*What is expected*. All entries shown below must be given again word for word.

Records START

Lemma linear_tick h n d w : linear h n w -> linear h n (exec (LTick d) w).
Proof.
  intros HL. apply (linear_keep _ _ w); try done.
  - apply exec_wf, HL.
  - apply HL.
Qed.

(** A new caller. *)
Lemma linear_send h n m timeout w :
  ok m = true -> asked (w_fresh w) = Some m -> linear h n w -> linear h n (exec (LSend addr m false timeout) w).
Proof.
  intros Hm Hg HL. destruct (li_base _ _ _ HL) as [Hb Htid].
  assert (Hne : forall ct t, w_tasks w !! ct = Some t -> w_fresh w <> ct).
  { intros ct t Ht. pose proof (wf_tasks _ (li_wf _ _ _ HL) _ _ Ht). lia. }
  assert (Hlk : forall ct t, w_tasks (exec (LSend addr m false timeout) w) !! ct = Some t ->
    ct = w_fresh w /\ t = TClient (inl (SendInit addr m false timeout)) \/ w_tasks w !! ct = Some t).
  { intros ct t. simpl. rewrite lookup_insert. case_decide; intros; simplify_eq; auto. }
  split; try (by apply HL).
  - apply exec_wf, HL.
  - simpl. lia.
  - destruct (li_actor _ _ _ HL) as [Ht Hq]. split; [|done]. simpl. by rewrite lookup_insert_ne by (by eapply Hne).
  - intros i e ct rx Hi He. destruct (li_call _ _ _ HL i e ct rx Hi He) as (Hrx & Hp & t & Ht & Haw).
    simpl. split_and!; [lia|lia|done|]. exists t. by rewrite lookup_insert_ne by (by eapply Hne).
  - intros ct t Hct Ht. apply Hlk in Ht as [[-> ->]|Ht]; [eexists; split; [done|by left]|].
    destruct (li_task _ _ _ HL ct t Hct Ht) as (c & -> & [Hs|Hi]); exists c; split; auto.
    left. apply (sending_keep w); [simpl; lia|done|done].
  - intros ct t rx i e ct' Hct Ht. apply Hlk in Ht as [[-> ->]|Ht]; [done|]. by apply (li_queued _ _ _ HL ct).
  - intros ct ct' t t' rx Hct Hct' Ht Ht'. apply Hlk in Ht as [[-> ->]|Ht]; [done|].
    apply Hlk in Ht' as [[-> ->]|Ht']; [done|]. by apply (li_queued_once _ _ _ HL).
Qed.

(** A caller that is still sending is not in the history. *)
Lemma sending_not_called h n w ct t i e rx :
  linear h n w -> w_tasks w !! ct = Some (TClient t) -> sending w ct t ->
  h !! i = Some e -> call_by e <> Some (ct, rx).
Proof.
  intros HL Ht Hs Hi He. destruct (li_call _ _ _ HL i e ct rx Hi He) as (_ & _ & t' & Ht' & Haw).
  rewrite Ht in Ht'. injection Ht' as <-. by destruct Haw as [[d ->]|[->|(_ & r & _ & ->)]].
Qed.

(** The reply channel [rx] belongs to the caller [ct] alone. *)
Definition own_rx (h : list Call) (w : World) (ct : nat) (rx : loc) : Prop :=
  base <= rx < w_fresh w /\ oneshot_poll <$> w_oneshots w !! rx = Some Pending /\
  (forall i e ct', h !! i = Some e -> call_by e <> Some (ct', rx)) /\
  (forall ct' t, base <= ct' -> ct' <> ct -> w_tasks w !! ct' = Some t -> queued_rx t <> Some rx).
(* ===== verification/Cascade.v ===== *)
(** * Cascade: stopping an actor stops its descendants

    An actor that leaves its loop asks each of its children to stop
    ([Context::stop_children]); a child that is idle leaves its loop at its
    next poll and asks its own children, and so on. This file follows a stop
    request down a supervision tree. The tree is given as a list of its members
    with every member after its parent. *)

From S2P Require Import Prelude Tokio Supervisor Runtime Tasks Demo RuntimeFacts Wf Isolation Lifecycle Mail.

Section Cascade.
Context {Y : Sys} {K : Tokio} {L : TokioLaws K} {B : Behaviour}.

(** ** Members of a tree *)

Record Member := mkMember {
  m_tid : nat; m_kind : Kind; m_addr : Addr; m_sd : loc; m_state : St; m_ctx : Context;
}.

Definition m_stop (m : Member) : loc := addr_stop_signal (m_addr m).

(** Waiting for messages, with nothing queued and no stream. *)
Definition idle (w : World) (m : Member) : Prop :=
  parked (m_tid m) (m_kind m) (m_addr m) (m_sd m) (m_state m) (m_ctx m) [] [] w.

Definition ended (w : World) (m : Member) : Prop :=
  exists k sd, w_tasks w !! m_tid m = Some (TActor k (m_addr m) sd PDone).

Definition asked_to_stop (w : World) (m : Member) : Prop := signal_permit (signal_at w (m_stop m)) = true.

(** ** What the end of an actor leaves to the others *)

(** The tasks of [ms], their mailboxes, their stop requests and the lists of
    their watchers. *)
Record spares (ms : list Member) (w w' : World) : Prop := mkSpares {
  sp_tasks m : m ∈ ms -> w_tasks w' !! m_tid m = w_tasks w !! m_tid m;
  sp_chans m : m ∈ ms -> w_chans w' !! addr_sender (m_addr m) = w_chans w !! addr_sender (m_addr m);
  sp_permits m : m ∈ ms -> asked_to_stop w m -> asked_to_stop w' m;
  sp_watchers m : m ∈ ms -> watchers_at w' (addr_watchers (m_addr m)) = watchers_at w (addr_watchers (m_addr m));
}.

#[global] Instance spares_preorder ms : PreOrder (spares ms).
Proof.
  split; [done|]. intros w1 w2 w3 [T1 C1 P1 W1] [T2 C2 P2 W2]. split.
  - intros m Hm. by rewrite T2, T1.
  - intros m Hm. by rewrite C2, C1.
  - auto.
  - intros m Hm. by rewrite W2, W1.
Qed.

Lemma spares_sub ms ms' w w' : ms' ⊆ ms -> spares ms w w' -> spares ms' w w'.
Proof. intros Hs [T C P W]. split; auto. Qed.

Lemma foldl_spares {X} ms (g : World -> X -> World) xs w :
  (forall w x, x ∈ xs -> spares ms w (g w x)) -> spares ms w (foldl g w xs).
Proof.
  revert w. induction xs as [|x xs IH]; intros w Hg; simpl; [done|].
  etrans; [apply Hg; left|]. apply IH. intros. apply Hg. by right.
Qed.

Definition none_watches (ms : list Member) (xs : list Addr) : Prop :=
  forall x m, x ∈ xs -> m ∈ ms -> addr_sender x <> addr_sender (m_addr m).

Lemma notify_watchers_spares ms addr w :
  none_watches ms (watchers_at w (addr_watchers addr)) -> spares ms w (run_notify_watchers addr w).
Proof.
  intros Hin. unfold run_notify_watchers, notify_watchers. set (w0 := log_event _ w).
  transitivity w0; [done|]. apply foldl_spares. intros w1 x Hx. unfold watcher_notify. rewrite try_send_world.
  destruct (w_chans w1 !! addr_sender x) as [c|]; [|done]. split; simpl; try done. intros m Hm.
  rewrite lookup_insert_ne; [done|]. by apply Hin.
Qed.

Records END

*Task answer*.
Lemma linear_tick h n d w : linear h n w -> linear h n (exec (LTick d) w).
Proof.
  intros HL. apply (linear_keep _ _ w); try done.
  - apply exec_wf, HL.
  - apply HL.
Qed.

(** A new caller. *)
Lemma linear_send h n m timeout w :
  ok m = true -> asked (w_fresh w) = Some m -> linear h n w -> linear h n (exec (LSend addr m false timeout) w).
Proof.
  intros Hm Hg HL. destruct (li_base _ _ _ HL) as [Hb Htid].
  assert (Hne : forall ct t, w_tasks w !! ct = Some t -> w_fresh w <> ct).
  { intros ct t Ht. pose proof (wf_tasks _ (li_wf _ _ _ HL) _ _ Ht). lia. }
  assert (Hlk : forall ct t, w_tasks (exec (LSend addr m false timeout) w) !! ct = Some t ->
    ct = w_fresh w /\ t = TClient (inl (SendInit addr m false timeout)) \/ w_tasks w !! ct = Some t).
  { intros ct t. simpl. rewrite lookup_insert. case_decide; intros; simplify_eq; auto. }
  split; try (by apply HL).
  - apply exec_wf, HL.
  - simpl. lia.
  - destruct (li_actor _ _ _ HL) as [Ht Hq]. split; [|done]. simpl. by rewrite lookup_insert_ne by (by eapply Hne).
  - intros i e ct rx Hi He. destruct (li_call _ _ _ HL i e ct rx Hi He) as (Hrx & Hp & t & Ht & Haw).
    simpl. split_and!; [lia|lia|done|]. exists t. by rewrite lookup_insert_ne by (by eapply Hne).
  - intros ct t Hct Ht. apply Hlk in Ht as [[-> ->]|Ht]; [eexists; split; [done|by left]|].
    destruct (li_task _ _ _ HL ct t Hct Ht) as (c & -> & [Hs|Hi]); exists c; split; auto.
    left. apply (sending_keep w); [simpl; lia|done|done].
  - intros ct t rx i e ct' Hct Ht. apply Hlk in Ht as [[-> ->]|Ht]; [done|]. by apply (li_queued _ _ _ HL ct).
  - intros ct ct' t t' rx Hct Hct' Ht Ht'. apply Hlk in Ht as [[-> ->]|Ht]; [done|].
    apply Hlk in Ht' as [[-> ->]|Ht']; [done|]. by apply (li_queued_once _ _ _ HL).
Qed.

(** A caller that is still sending is not in the history. *)
Lemma sending_not_called h n w ct t i e rx :
  linear h n w -> w_tasks w !! ct = Some (TClient t) -> sending w ct t ->
  h !! i = Some e -> call_by e <> Some (ct, rx).
Proof.
  intros HL Ht Hs Hi He. destruct (li_call _ _ _ HL i e ct rx Hi He) as (_ & _ & t' & Ht' & Haw).
  rewrite Ht in Ht'. injection Ht' as <-. by destruct Haw as [[d ->]|[->|(_ & r & _ & ->)]].
Qed.

(** The reply channel [rx] belongs to the caller [ct] alone. *)
Definition own_rx (h : list Call) (w : World) (ct : nat) (rx : loc) : Prop :=
  base <= rx < w_fresh w /\ oneshot_poll <$> w_oneshots w !! rx = Some Pending /\
  (forall i e ct', h !! i = Some e -> call_by e <> Some (ct', rx)) /\
  (forall ct' t, base <= ct' -> ct' <> ct -> w_tasks w !! ct' = Some t -> queued_rx t <> Some rx).
(* ===== verification/Cascade.v ===== *)
(** * Cascade: stopping an actor stops its descendants

    An actor that leaves its loop asks each of its children to stop
    ([Context::stop_children]); a child that is idle leaves its loop at its
    next poll and asks its own children, and so on. This file follows a stop
    request down a supervision tree. The tree is given as a list of its members
    with every member after its parent. *)

From S2P Require Import Prelude Tokio Supervisor Runtime Tasks Demo RuntimeFacts Wf Isolation Lifecycle Mail.

Section Cascade.
Context {Y : Sys} {K : Tokio} {L : TokioLaws K} {B : Behaviour}.

(** ** Members of a tree *)

Record Member := mkMember {
  m_tid : nat; m_kind : Kind; m_addr : Addr; m_sd : loc; m_state : St; m_ctx : Context;
}.

Definition m_stop (m : Member) : loc := addr_stop_signal (m_addr m).

(** Waiting for messages, with nothing queued and no stream. *)
Definition idle (w : World) (m : Member) : Prop :=
  parked (m_tid m) (m_kind m) (m_addr m) (m_sd m) (m_state m) (m_ctx m) [] [] w.

Definition ended (w : World) (m : Member) : Prop :=
  exists k sd, w_tasks w !! m_tid m = Some (TActor k (m_addr m) sd PDone).

Definition asked_to_stop (w : World) (m : Member) : Prop := signal_permit (signal_at w (m_stop m)) = true.

(** ** What the end of an actor leaves to the others *)

(** The tasks of [ms], their mailboxes, their stop requests and the lists of
    their watchers. *)
Record spares (ms : list Member) (w w' : World) : Prop := mkSpares {
  sp_tasks m : m ∈ ms -> w_tasks w' !! m_tid m = w_tasks w !! m_tid m;
  sp_chans m : m ∈ ms -> w_chans w' !! addr_sender (m_addr m) = w_chans w !! addr_sender (m_addr m);
  sp_permits m : m ∈ ms -> asked_to_stop w m -> asked_to_stop w' m;
  sp_watchers m : m ∈ ms -> watchers_at w' (addr_watchers (m_addr m)) = watchers_at w (addr_watchers (m_addr m));
}.

#[global] Instance spares_preorder ms : PreOrder (spares ms).
Proof.
  split; [done|]. intros w1 w2 w3 [T1 C1 P1 W1] [T2 C2 P2 W2]. split.
  - intros m Hm. by rewrite T2, T1.
  - intros m Hm. by rewrite C2, C1.
  - auto.
  - intros m Hm. by rewrite W2, W1.
Qed.

Lemma spares_sub ms ms' w w' : ms' ⊆ ms -> spares ms w w' -> spares ms' w w'.
Proof. intros Hs [T C P W]. split; auto. Qed.

Lemma foldl_spares {X} ms (g : World -> X -> World) xs w :
  (forall w x, x ∈ xs -> spares ms w (g w x)) -> spares ms w (foldl g w xs).
Proof.
  revert w. induction xs as [|x xs IH]; intros w Hg; simpl; [done|].
  etrans; [apply Hg; left|]. apply IH. intros. apply Hg. by right.
Qed.

Definition none_watches (ms : list Member) (xs : list Addr) : Prop :=
  forall x m, x ∈ xs -> m ∈ ms -> addr_sender x <> addr_sender (m_addr m).

Lemma notify_watchers_spares ms addr w :
  none_watches ms (watchers_at w (addr_watchers addr)) -> spares ms w (run_notify_watchers addr w).
Proof.
  intros Hin. unfold run_notify_watchers, notify_watchers. set (w0 := log_event _ w).
  transitivity w0; [done|]. apply foldl_spares. intros w1 x Hx. unfold watcher_notify. rewrite try_send_world.
  destruct (w_chans w1 !! addr_sender x) as [c|]; [|done]. split; simpl; try done. intros m Hm.
  rewrite lookup_insert_ne; [done|]. by apply Hin.
Qed.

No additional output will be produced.